After many years of intense meditation, I had my first "enlightenment experience." In the middle of the meditation hall I burst out in laughter at the joy of the moment. Later that day one of the other students asked me why I laughed and I answered him saying, "I saw the smile of God." This was the pure description of my experience. My answer to the Zen Koan, but oddly enough, I still had no interest or belief in God.
Despite this experience, I continued on in Buddhist practice and came close to becoming a Buddhist and a teacher of this religion. The ultimate quest of the Buddhist is to discover “your original face before your mother and father were born.” This “original face” is the realization of “nothingness” and the illusion of the soul and all individuality. The irony is that my intense journey in Zen and quest for enlightenment led me to the opposite – I discovered behind all the experience of the world and beyond “emptiness” was the “smile of God.” It was this realization that helped me to continue on my journey and discover that my original face is a Jewish one (big nose and all).
About four or five years later when I was thirty-one I began to be curious about Kabbalah.
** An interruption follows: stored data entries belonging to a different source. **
(** [hoveredComponent], [pinnedComponent] and [hoverTimeoutRef.current]
    are the component's; [timers] and [nextHandle] are the window's: its
    map of active timers and the handle the next [setTimeout] returns.
    Handles are handed out in increasing order, as browsers do; no other
    code of the application sets a timer. The full-screen and modal
    cells, which none of the handlers below reads or writes, are left
    out. *)
Record State : Type := mkState {
  hoveredComponent : option DiagramComponent.t;
  pinnedComponent : option DiagramComponent.t;
  hoverTimeoutRef : option Z;
  timers : gmap Z TimerCallback;
  nextHandle : Z
}.

(** First render, in a window that has handed out no timer yet. Handles
    are integers greater than zero. *)
Definition initial : State := mkState None None None ∅ 1.

(** [window.setTimeout(callback, 200)]: the handle returned, and the
    window with the timer pending. *)
Definition setTimeout (callback : TimerCallback) (s : State) : Z * State :=
  (nextHandle s,
   mkState (hoveredComponent s) (pinnedComponent s) (hoverTimeoutRef s)
           (<[nextHandle s := callback]> (timers s)) (nextHandle s + 1)).

(** [clearTimeout(handle)]: a handle that is not pending is ignored. *)
Definition clearTimeout (handle : Z) (s : State) : State :=
  mkState (hoveredComponent s) (pinnedComponent s) (hoverTimeoutRef s)
          (delete handle (timers s)) (nextHandle s).

Definition set_hoverTimeoutRef (r : option Z) (s : State) : State :=
  mkState (hoveredComponent s) (pinnedComponent s) r (timers s) (nextHandle s).

Definition setHoveredComponent (c : option DiagramComponent.t) (s : State) : State :=
  mkState c (pinnedComponent s) (hoverTimeoutRef s) (timers s) (nextHandle s).

(** [setPinnedComponent(prev => f(prev))] *)
Definition setPinnedComponent
    (f : option DiagramComponent.t -> option DiagramComponent.t) (s : State) : State :=
  mkState (hoveredComponent s) (f (pinnedComponent s)) (hoverTimeoutRef s)
          (timers s) (nextHandle s).

Definition clearHoverTimeout (s : State) : State :=
  match hoverTimeoutRef s with
  | Some handle =>
      if truthy_handle handle
      then set_hoverTimeoutRef None (clearTimeout handle s)
      else s
  | None => s
  end.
I was then a professor of philosophy and I had studied nearly every spiritual tradition of the world, but I was completely ignorant about the Jewish tradition. Many people were at that time beginning to speak about Kabbalah. It was just becoming a trend, and I was a little embarrassed that I knew nothing about it. I visited a synagogue in my town and began a class in Jewish philosophy.
All I can say is that something within me that was sleeping woke up. For thirty-one years I had no interest in anything related to God or Judaism, but suddenly from out of nowhere my soul longed for the Torah, faith, and God. I remember picking up the Torah for the first time in my life to study it. I did not know or understand what I was reading, but my soul was exulting in ecstasy. It was one of the strangest experiences in my life.
You may think that this is a natural thing because I was finally waking up to my Jewish identity, but I can tell you the experience was not so simple. You have to understand that I was perfectly content in my life and with my spiritual path. I had no feeling that anything was missing. When this passion awakened within me, I still did not have any idea what the Torah really was. In fact, everything that had I learned previously about it seemed rather simplistic and silly. I did not believe in those ancient stories, and I considered religious people to be ignorant of science, wisdom and spirituality. I had no desire whatsoever to be identified with this camp of people. In fact, my very connection to this group was deeply disturbing to me as well as my friends and family. My interest in Judaism became so disturbing to me that eventually I concluded that the religion was like a cult and that I had to separate myself from it before it took me over and destroyed my life.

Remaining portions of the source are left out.